Exactly as they appear, set down all of the records.

● **DATA PROVIDED**
────────

(* ===== verification/EvmManager.v ===== *)
(** * The EVM manager: currencies, [u32] ids and EVM addresses

    [lib-serml/evm/evm-manager/src/lib.rs]. The pallet keeps one map, from the
    [u32] id of an ERC20 contract to what it learned from the contract when the
    mapping was made. The contract itself is reached through the [EVMBridge] trait:
    its implementation runs EVM code and is a parameter here (class [EVMBridge]). *)

From Stdlib Require Import String.
From stdpp Require Import strings.
From S2P Require Import Prelude Currency.

(** ** The state *)

Record Erc20Info : Type := MkErc20Info {
  info_address : EvmAddress;
  info_name : list Z;
  info_symbol : list Z;
  info_decimals : Z
}.

Record InvokeContext : Type := MkInvokeContext {
  ctx_contract : EvmAddress;
  ctx_sender : EvmAddress;
  ctx_origin : EvmAddress
}.

Inductive EvmManagerError : Type := CurrencyIdExisted.

(** The trait of [lib-serml/support/src/lib.rs] as this pallet uses it: queries that
    may run code ([L] is the rest of the chain) and may fail with an error [X]. *)
Class EVMBridge (L X : Type) : Type := {
  bridge_name : InvokeContext -> M L X (list Z);
  bridge_symbol : InvokeContext -> M L X (list Z);
  bridge_decimals : InvokeContext -> M L X Z
}.

Section EvmManager.
Context {L X : Type} `{EVMBridge L X}.

Record State : Type := MkState {
  currency_id_map : gmap Z Erc20Info;
  chain : L
}.

Definition set_map (f : gmap Z Erc20Info -> gmap Z Erc20Info) (s : State) : State :=
  MkState (f (currency_id_map s)) (chain s).

Definition set_chain (l : L) (s : State) : State := MkState (currency_id_map s) l.

Definition call_bridge {A : Type} (m : M L X A) : M State (EvmManagerError + X) A :=
  zoom chain set_chain inr m.

Definition set_erc20_mapping (address : EvmAddress) : M State (EvmManagerError + X) unit :=
  let key := dex_share_into_u32 (DexShareErc20 address) in
  let! maybe_erc20_info := gets (fun s => currency_id_map s !! key) in
  match maybe_erc20_info with
  | Some erc20_info => ensure (info_address erc20_info =? address) (inl CurrencyIdExisted)
  | None =>
      let invoke_context := MkInvokeContext address 0 0 in
      let! name := call_bridge (bridge_name invoke_context) in
      let! symbol := call_bridge (bridge_symbol invoke_context) in
      let! decimals := call_bridge (bridge_decimals invoke_context) in
      modify (set_map <[key := MkErc20Info address name symbol decimals]>)
  end.

End EvmManager.

(** ** The queries, on the map *)

Section Queries.
Variable m : gmap Z Erc20Info.

Definition get_evm_address (id : Z) : option EvmAddress := info_address <$> m !! id.

(** [CurrencyIdMap::get(id).filter(|v| v.address == address)]. *)
Definition mapped (address : EvmAddress) : option Erc20Info :=
  v ← m !! dex_share_into_u32 (DexShareErc20 address);
  if info_address v =? address then Some v else None.

Definition dex_share_name (d : DexShare) : option (list Z) :=
  match d with
  | DexShareToken symbol => string_bytes <$> name (Token symbol)
  | DexShareErc20 address => info_name <$> mapped address
  end.

Definition dex_share_symbol (d : DexShare) : option (list Z) :=
  match d with
  | DexShareToken s => string_bytes <$> symbol (Token s)
  | DexShareErc20 address => info_symbol <$> mapped address
  end.

Definition dex_share_decimals (d : DexShare) : option Z :=
  match d with
  | DexShareToken s => decimals (Token s)
  | DexShareErc20 address => info_decimals <$> mapped address
  end.

(** More than 32 bytes are truncated. *)
Definition truncate32 (v : list Z) : list Z := if (32 <? length v)%nat then take 32 v else v.

Definition manager_name (c : CurrencyId) : option (list Z) :=
  truncate32 <$>
  match c with
  | Token _ => string_bytes <$> name c
  | DexShareId symbol_0 symbol_1 =>
      name_0 ← dex_share_name symbol_0;
      name_1 ← dex_share_name symbol_1;
      Some (string_bytes "LP " ++ name_0 ++ string_bytes " - " ++ name_1)
  | Erc20 address => info_name <$> mapped address
  | ChainBridge _ => None
  end.

Definition manager_symbol (c : CurrencyId) : option (list Z) :=
  truncate32 <$>
  match c with
  | Token _ => string_bytes <$> symbol c
  | DexShareId symbol_0 symbol_1 =>
      token_symbol_0 ← dex_share_symbol symbol_0;
      token_symbol_1 ← dex_share_symbol symbol_1;
      Some (string_bytes "LP_" ++ token_symbol_0 ++ string_bytes "_" ++ token_symbol_1)
  | Erc20 address => info_symbol <$> mapped address
  | ChainBridge _ => None
  end.

Definition manager_decimals (c : CurrencyId) : option Z :=
  match c with
  | Token _ => decimals c
  | DexShareId symbol_0 symbol_1 =>
      decimals_0 ← dex_share_decimals symbol_0;
      decimals_1 ← dex_share_decimals symbol_1;
      Some (Z.max decimals_0 decimals_1)
  | Erc20 address => info_decimals <$> mapped address
  | ChainBridge _ => None
  end.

────────

● **RESPONSE**
(* ===== verification/EvmManager.v ===== *)
(** * The EVM manager: currencies, [u32] ids and EVM addresses

    [lib-serml/evm/evm-manager/src/lib.rs]. The pallet keeps one map, from the
    [u32] id of an ERC20 contract to what it learned from the contract when the
    mapping was made. The contract itself is reached through the [EVMBridge] trait:
    its implementation runs EVM code and is a parameter here (class [EVMBridge]). *)

From Stdlib Require Import String.
From stdpp Require Import strings.
From S2P Require Import Prelude Currency.

(** ** The state *)

Record Erc20Info : Type := MkErc20Info {
  info_address : EvmAddress;
  info_name : list Z;
  info_symbol : list Z;
  info_decimals : Z
}.

Record InvokeContext : Type := MkInvokeContext {
  ctx_contract : EvmAddress;
  ctx_sender : EvmAddress;
  ctx_origin : EvmAddress
}.

Inductive EvmManagerError : Type := CurrencyIdExisted.

(** The trait of [lib-serml/support/src/lib.rs] as this pallet uses it: queries that
    may run code ([L] is the rest of the chain) and may fail with an error [X]. *)
Class EVMBridge (L X : Type) : Type := {
  bridge_name : InvokeContext -> M L X (list Z);
  bridge_symbol : InvokeContext -> M L X (list Z);
  bridge_decimals : InvokeContext -> M L X Z
}.

Section EvmManager.
Context {L X : Type} `{EVMBridge L X}.

Record State : Type := MkState {
  currency_id_map : gmap Z Erc20Info;
  chain : L
}.

Definition set_map (f : gmap Z Erc20Info -> gmap Z Erc20Info) (s : State) : State :=
  MkState (f (currency_id_map s)) (chain s).

Definition set_chain (l : L) (s : State) : State := MkState (currency_id_map s) l.

Definition call_bridge {A : Type} (m : M L X A) : M State (EvmManagerError + X) A :=
  zoom chain set_chain inr m.

Definition set_erc20_mapping (address : EvmAddress) : M State (EvmManagerError + X) unit :=
  let key := dex_share_into_u32 (DexShareErc20 address) in
  let! maybe_erc20_info := gets (fun s => currency_id_map s !! key) in
  match maybe_erc20_info with
  | Some erc20_info => ensure (info_address erc20_info =? address) (inl CurrencyIdExisted)
  | None =>
      let invoke_context := MkInvokeContext address 0 0 in
      let! name := call_bridge (bridge_name invoke_context) in
      let! symbol := call_bridge (bridge_symbol invoke_context) in
      let! decimals := call_bridge (bridge_decimals invoke_context) in
      modify (set_map <[key := MkErc20Info address name symbol decimals]>)
  end.

End EvmManager.

(** ** The queries, on the map *)

Section Queries.
Variable m : gmap Z Erc20Info.

Definition get_evm_address (id : Z) : option EvmAddress := info_address <$> m !! id.

(** [CurrencyIdMap::get(id).filter(|v| v.address == address)]. *)
Definition mapped (address : EvmAddress) : option Erc20Info :=
  v ← m !! dex_share_into_u32 (DexShareErc20 address);
  if info_address v =? address then Some v else None.

Definition dex_share_name (d : DexShare) : option (list Z) :=
  match d with
  | DexShareToken symbol => string_bytes <$> name (Token symbol)
  | DexShareErc20 address => info_name <$> mapped address
  end.

Definition dex_share_symbol (d : DexShare) : option (list Z) :=
  match d with
  | DexShareToken s => string_bytes <$> symbol (Token s)
  | DexShareErc20 address => info_symbol <$> mapped address
  end.

Definition dex_share_decimals (d : DexShare) : option Z :=
  match d with
  | DexShareToken s => decimals (Token s)
  | DexShareErc20 address => info_decimals <$> mapped address
  end.

(** More than 32 bytes are truncated. *)
Definition truncate32 (v : list Z) : list Z := if (32 <? length v)%nat then take 32 v else v.

Definition manager_name (c : CurrencyId) : option (list Z) :=
  truncate32 <$>
  match c with
  | Token _ => string_bytes <$> name c
  | DexShareId symbol_0 symbol_1 =>
      name_0 ← dex_share_name symbol_0;
      name_1 ← dex_share_name symbol_1;
      Some (string_bytes "LP " ++ name_0 ++ string_bytes " - " ++ name_1)
  | Erc20 address => info_name <$> mapped address
  | ChainBridge _ => None
  end.

Definition manager_symbol (c : CurrencyId) : option (list Z) :=
  truncate32 <$>
  match c with
  | Token _ => string_bytes <$> symbol c
  | DexShareId symbol_0 symbol_1 =>
      token_symbol_0 ← dex_share_symbol symbol_0;
      token_symbol_1 ← dex_share_symbol symbol_1;
      Some (string_bytes "LP_" ++ token_symbol_0 ++ string_bytes "_" ++ token_symbol_1)
  | Erc20 address => info_symbol <$> mapped address
  | ChainBridge _ => None
  end.

Definition manager_decimals (c : CurrencyId) : option Z :=
  match c with
  | Token _ => decimals c
  | DexShareId symbol_0 symbol_1 =>
      decimals_0 ← dex_share_decimals symbol_0;
      decimals_1 ← dex_share_decimals symbol_1;
      Some (Z.max decimals_0 decimals_1)
  | Erc20 address => info_decimals <$> mapped address
  | ChainBridge _ => None
  end.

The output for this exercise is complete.